Report each line of the data that has "bind" somewhere in it.
★ ★ ★
(** * EmployWise user-management front end: the client-side logic

    A shallow embedding of the TypeScript sources
      - [src/utils/api.ts]    (axios client, bearer interceptor, login),
      - [src/pages/Login.tsx] (form validation and submit handler),
      - [src/App.tsx]         (route table and [PrivateRoute]),
      - [src/pages/Users.tsx] (filter, sort, edit and delete of a page of users).

    JavaScript strings are modelled as [string]; the characters stand for
    code units below 256.  [localStorage] is a finite map from keys to
    strings, a [Set] is a [gset] of the values it can hold at run time, an
    array is a [list].  A promise that has settled is a value of [Promise]:
    the outcome of the external service is an input of every handler that
    awaits one.  A handler that awaits the service is given twice: as the
    whole call, for a press that is answered before anything else happens on
    the page, and as the part after the [await], which runs on the state of
    that later moment with the values the handler closed over when it was
    called. *)

From Stdlib Require Import ZArith Ascii String List Permutation Sorted Bool Lia.
From stdpp Require Import base option list sorting gmap strings pretty.

Local Open Scope string_scope.
Local Open Scope list_scope.

(** ** JavaScript string primitives used by the sources *)

Module Js.

(** Truthiness of a string value: only the empty string is falsy. *)
Definition truthy (s : string) : bool :=
  match s with
  | EmptyString => false
  | String _ _ => true
  end.

(** Truthiness of a value that may be [null] or [undefined]. *)
Definition truthy_opt (o : option string) : bool :=
  match o with
  | Some s => truthy s
  | None => false
  end.

(** [s.charAt(0)]: the first code unit as a string, or the empty string. *)
Definition charAt0 (s : string) : string :=
  match s with
  | EmptyString => EmptyString
  | String c _ => String c EmptyString
  end.

(** [s.startsWith(t)], the helper of [includes]. *)
Fixpoint startsWith (s t : string) : bool :=
  match t, s with
  | EmptyString, _ => true
  | String _ _, EmptyString => false
  | String b t', String a s' => if Ascii.eqb a b then startsWith s' t' else false
  end.

(** [s.includes(t)]: [t] occurs in [s] as a contiguous substring. *)
Fixpoint includes (s t : string) : bool :=
  startsWith s t
  || match s with
     | EmptyString => false
     | String _ s' => includes s' t
     end.

(** [s.split(sep)] for a one-character separator.  The result is never
    empty: a string without the separator yields itself. *)
Fixpoint split (sep : ascii) (s : string) : list string :=
  match s with
  | EmptyString => [EmptyString]
  | String c s' =>
      if Ascii.eqb c sep then EmptyString :: split sep s'
      else match split sep s' with
           | piece :: rest => String c piece :: rest
           | [] => [String c EmptyString]
           end
  end.
(** [__init__(name, low, high, value, value_type, ..., orientation,
    update_on)].  The labels and the layout are not modelled. *)
Definition init (name0 : string) (low high : pynum) (value : pyval)
    (value_type0 orientation update_on : string) : result t :=
  value1 <- match value with
            | None => py_truediv (Some (num_sub high low)) (Some (PyFloat 2))
            | Some _ => Ok value
            end ;;
  vert <- (if String.eqb orientation "vertical" then Ok true
           else if String.eqb orientation "horizontal" then Ok false
           else Raise ValueError) ;;
  p <- (if String.eqb value_type0 "float" then
          sc <- py_truediv (Some (py_float_of_num (num_sub high low)))
                           (Some (PyInt 1000)) ;;
          Ok (Some sc, QSlider.setRange QSlider.new 0 1000, "%2.2f"%string)
        else if String.eqb value_type0 "int" then
          lo <- qt_int (Some low) ;;
          hi <- qt_int (Some high) ;;
          Ok (None, QSlider.setRange QSlider.new lo hi, "%d"%string)
        else Raise ValueError) ;;
  let self0 :=
    {| name := name0; calls := []; vertical := vert;
       slider := snd (fst p); _scale := fst (fst p); value_fmt := snd p;
       value_type := value_type0; _low := low; _high := high;
       on_move := false; on_release := false; editbox := None |} in
  self1 <- set_val self0 value1 ;;
  self2 <- (if String.eqb update_on "move"
            then Ok (with_connection self1 true false)
            else if String.eqb update_on "release"
            then Ok (with_connection self1 false true)
            else Raise ValueError) ;;
  shown <- val self2 ;;
  Ok (with_editbox self2
        (Some {| text := format_of (value_fmt self2) shown;
                 styleSheet := EmptyString |})).
(** * The shopping bag screen (Bag.js): cart arithmetic and PayPal checkout

    A shallow embedding of [BagScreen]: the cart held in React state, the two
    quantity handlers, the derived order summary and the checkout handler
    [handlePayPalPayment] with the dialogs and the payment promise it sets up.

    JavaScript numbers are IEEE-754 binary64 values.  They are modelled by
    [spec_float] with the operations of the standard library's [SpecFloat]
    at precision 53 and maximal exponent 1024, rounding to nearest, ties to
    even: the arithmetic the engine performs, bit for bit. *)

From Stdlib Require Import ZArith List String Ascii Bool Lia.
From Stdlib Require Import SpecFloat DecimalString.
From Stdlib Require DecimalFacts DecimalPos DecimalN.
Import ListNotations.

Local Open Scope Z_scope.

(** ** JavaScript numbers *)

Module JS.

Definition number : Type := spec_float.

Definition prec : Z := 53.
Definition emax : Z := 1024.

(** [x + y], [x - y], [x * y], [x / y] on numbers. *)
Definition add : number -> number -> number := SFadd prec emax.
Definition sub : number -> number -> number := SFsub prec emax.
Definition mul : number -> number -> number := SFmul prec emax.
Definition div : number -> number -> number := SFdiv prec emax.

(** [x > y] and [x === y] on numbers: false as soon as one side is NaN,
    and [+0 === -0]. *)
Definition gt (x y : number) : bool := SFltb y x.
Definition strict_eq (x y : number) : bool := SFeqb x y.

(** The number denoted by an integer literal: [n] rounded to binary64
    (exact up to 2^53). *)
Definition of_Z (n : Z) : number := binary_normalize prec emax n 0 false.

(** The number denoted by a decimal literal [digits / 10^scale], such as
    [45.99 = decimal 4599 2]: the binary64 value nearest to the quotient. *)
Definition decimal (digits : positive) (scale : nat) : number :=
  SFdiv prec emax (S754_finite false digits 0)
                  (S754_finite false (Pos.pow 10 (Pos.of_nat scale)) 0).

(** A number as it is stored: the canonical representation of a binary64. *)
Definition valid (x : number) : bool := valid_binary prec emax x.
Lemma pair_ok_spec p :
  pair_ok p = true ->
  p_before p <> [] /\ forallb not_colon (p_before p) = true /\
  stops is_digit (p_before p) = true /\ is_spaces (p_gap p) = true /\
  p_digits p <> [] /\ forallb is_digit (p_digits p) = true.
Proof.
  unfold pair_ok. rewrite !andb_true_iff.
  intros ((((H1 & H2) & H3) & H4) & [H5 H6]%is_number_spec).
  repeat split; try done. by destruct (p_before p).
Qed.

(** The pair pattern on a pair, when what follows does not go on with
    digits. *)
Lemma match_pair_text p rest :
  pair_ok p = true -> stops is_digit rest = true ->
  match_here pair_re (render_pair p ++ rest) = Some ([p_before p; p_digits p], rest).
Proof.
  intros (H1 & H2 & _ & H4 & H5 & H6)%pair_ok_spec Hrest.
  unfold render_pair, pair_re. rewrite <- !app_assoc.
  apply mh_group; [done|done|destruct (p_before p); [done|simpl; lia]|].
  apply mh_lit. apply mh_skip; [done|by apply stops_space_digits|lia|].
  apply mh_group; [done|done|destruct (p_digits p); [done|simpl; lia]|done].
Qed.

Lemma pairs_body_stops ps tail :
  forallb pair_ok ps = true -> stops is_digit tail = true ->
  stops is_digit (pairs_body ps ++ tail) = true.
Proof.
  destruct ps as [|p ps]; [done|]. simpl. intros [Hp _]%andb_prop _.
  apply pair_ok_spec in Hp as (H1 & _ & H3 & _).
  unfold pairs_body, render_pair. cbn [map concat]. rewrite <- !app_assoc.
  by rewrite stops_app_nonempty.
Qed.

Lemma findall_pairs ps tail :
  forallb pair_ok ps = true -> forallb not_colon tail = true -> stops is_digit tail = true ->
  findall_from pair_re 0 (pairs_body ps ++ tail) = map (fun p => [p_before p; p_digits p]) ps.
Proof.
  intros Hps Htail Hstop. induction ps as [|p ps IH].
  - apply findall_none. intros a b Hab. change (tail = a ++ b) in Hab. subst tail.
    apply match_pair_None.
    rewrite forallb_app in Htail. by apply andb_prop in Htail as [_ ?].
  - simpl in Hps. apply andb_prop in Hps as [Hp Hps].
    unfold pairs_body. cbn [map concat]. fold (pairs_body ps). rewrite <- app_assoc.
    rewrite (findall_hit pair_re (render_pair p) _ [p_before p; p_digits p]).
    + by rewrite IH.
    + unfold render_pair. apply pair_ok_spec in Hp as (H1 & _). by destruct (p_before p).
    + apply match_pair_text; [done|]. by apply pairs_body_stops.
Qed.
Definition Get (c : t) (now : Z) (key : string) : option (list byte) * error :=
  if reachable c then
    match entries c !! key with
    | Some e => if alive now e then (Some (value e), nil) else (None, Nil)
    | None => (None, Nil)
    end
  else (None, ErrDial).

Definition Set_ (c : t) (now : Z) (key : string) (v : list byte) (expiration : Z)
  : error * t :=
  if reachable c then
    (nil, {| entries := <[key := {| value := v; written := now;
                                    expiration := expiration |}]> (entries c);
             reachable := reachable c |})
  else (ErrDial, c).

Definition Del (c : t) (now : Z) (key : string) : error * t :=
  if reachable c then
    (nil, {| entries := delete key (entries c); reachable := reachable c |})
  else (ErrDial, c).

End RedisStore.

(** ** internal/cache/cache.go *)

Module CacheManager.
Import Config.

(** The stores and the clock the manager's calls act on. *)
Record World : Type := {
  l1Cache : BigCache.t;
  l2Cache : RedisStore.t;
  clock : Z
}.

(** Calls that leave the process or reach a store, in the order made. *)
Inductive Access : Type :=
| L1Get (key : string)
| L1Set (key : string) (v : list byte)
| L1Delete (key : string)
| L2Get (key : string)
| L2Set (key : string) (v : list byte) (expiration : Z)
| L2Del (key : string)
| DataSource.

(** Computations over the world that log their accesses. *)
Definition M (A : Type) : Type := World -> A * World * list Access.

#[global] Instance M_ret : MRet M := fun A a w => (a, w, []).
Lemma attempt_once_trace payload_str session w r w' tr :
  attempt_once cfg ext runner payload_str label session w = (r, w', tr) ->
  AttemptTrace cfg label payload_str (metrics_sound (metrics w)) (S (attempt w)) r tr
  /\ attempt w' = S (attempt w)
  /\ counted (metrics w) r (metrics w').
Proof.
  unfold attempt_once, try_except, call_runner, handle_failure, run_debug, wait_forever,
    wait_pause_event, sleep, suspend, now_ts, write_log, emit, raise,
    bind, get, modify, ret, metrics_sound, counted.
  cbn. repeat case_step runner.
  all: intros E; inversion E; subst; clear E; cbn in *.
  all: rewrite ?run_ops_metrics in *; cbn in *; rewrite ?run_ops_metrics in *; cbn in *.
  all: repeat match goal with
       | H : metrics ?x = metrics _ |- _ => rewrite H in *; clear H
       end.
  all: try match goal with
       | H : bump _ = Fails _ |- _ =>
           let Hq := fresh in let Ht := fresh in
           destruct (bump_fails_fatal _ _ H) as [Hq Ht]; try congruence
       end.
  all: repeat match goal with
       | H : bump _ = _ |- _ => rewrite H in *
       end.
  all: split; [ | split; [ rewrite ?run_ops_attempt in *; cbn in *;
                           rewrite ?run_ops_attempt in *; cbn in *; congruence
                         | try reflexivity; try congruence ] ].
  all: first [ apply AT_cancelled
             | apply AT_success; reflexivity
             | apply AT_uncounted; auto; fail
             | apply AT_aborted; auto; fail
             | apply AT_not_started; auto; fail
             | apply AT_quota; auto; fail
             | apply AT_transient; auto; fail
             | apply AT_fatal; auto; fail ].
Qed.

Lemma retry_loop_trace payload_str session n : forall last w r w' tr,
  retry_loop cfg ext runner payload_str label session n last w = (r, w', tr) ->
  LoopTrace cfg label payload_str (metrics_sound (metrics w)) (attempt w) n r tr (attempt w').
Proof.
  induction n as [|n IH]; intros last w r w' tr; cbn [retry_loop].
  - unfold bind, write_log, emit, ret. cbn. intros [= <- <- <-]. constructor.
  - unfold bind at 1.
    destruct (attempt_once _ _ _ _ _ _ w) as [[[ctl|e|] w1] t1] eqn:E1;
      apply attempt_once_trace in E1 as (Hat & Ha & Hm).
    + destruct ctl as [v|msg].
      * unfold ret. cbn. intros [= <- <- <-]. rewrite app_nil_r, Ha.
        now apply LT_return.
      * destruct (retry_loop _ _ _ _ _ _ n (Some msg) w1) as [[r2 w2] t2] eqn:E2.
        intros [= <- <- <-]. apply IH in E2. cbn in Hm. rewrite Ha, Hm in E2.
        eapply LT_continue; eauto.
    + intros [= <- <- <-]. rewrite Ha.
      assert (e = BaseException) as ->.
      { inversion Hat; subst; intuition congruence. }
      now apply LT_raise.
    + intros [= <- <- <-]. rewrite Ha. now apply LT_hang.
Qed.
★ ★ ★
# [Task result]
    bind, get, modify, ret, metrics_sound, counted.
  - unfold bind, write_log, emit, ret. cbn. intros [= <- <- <-]. constructor.
  - unfold bind at 1.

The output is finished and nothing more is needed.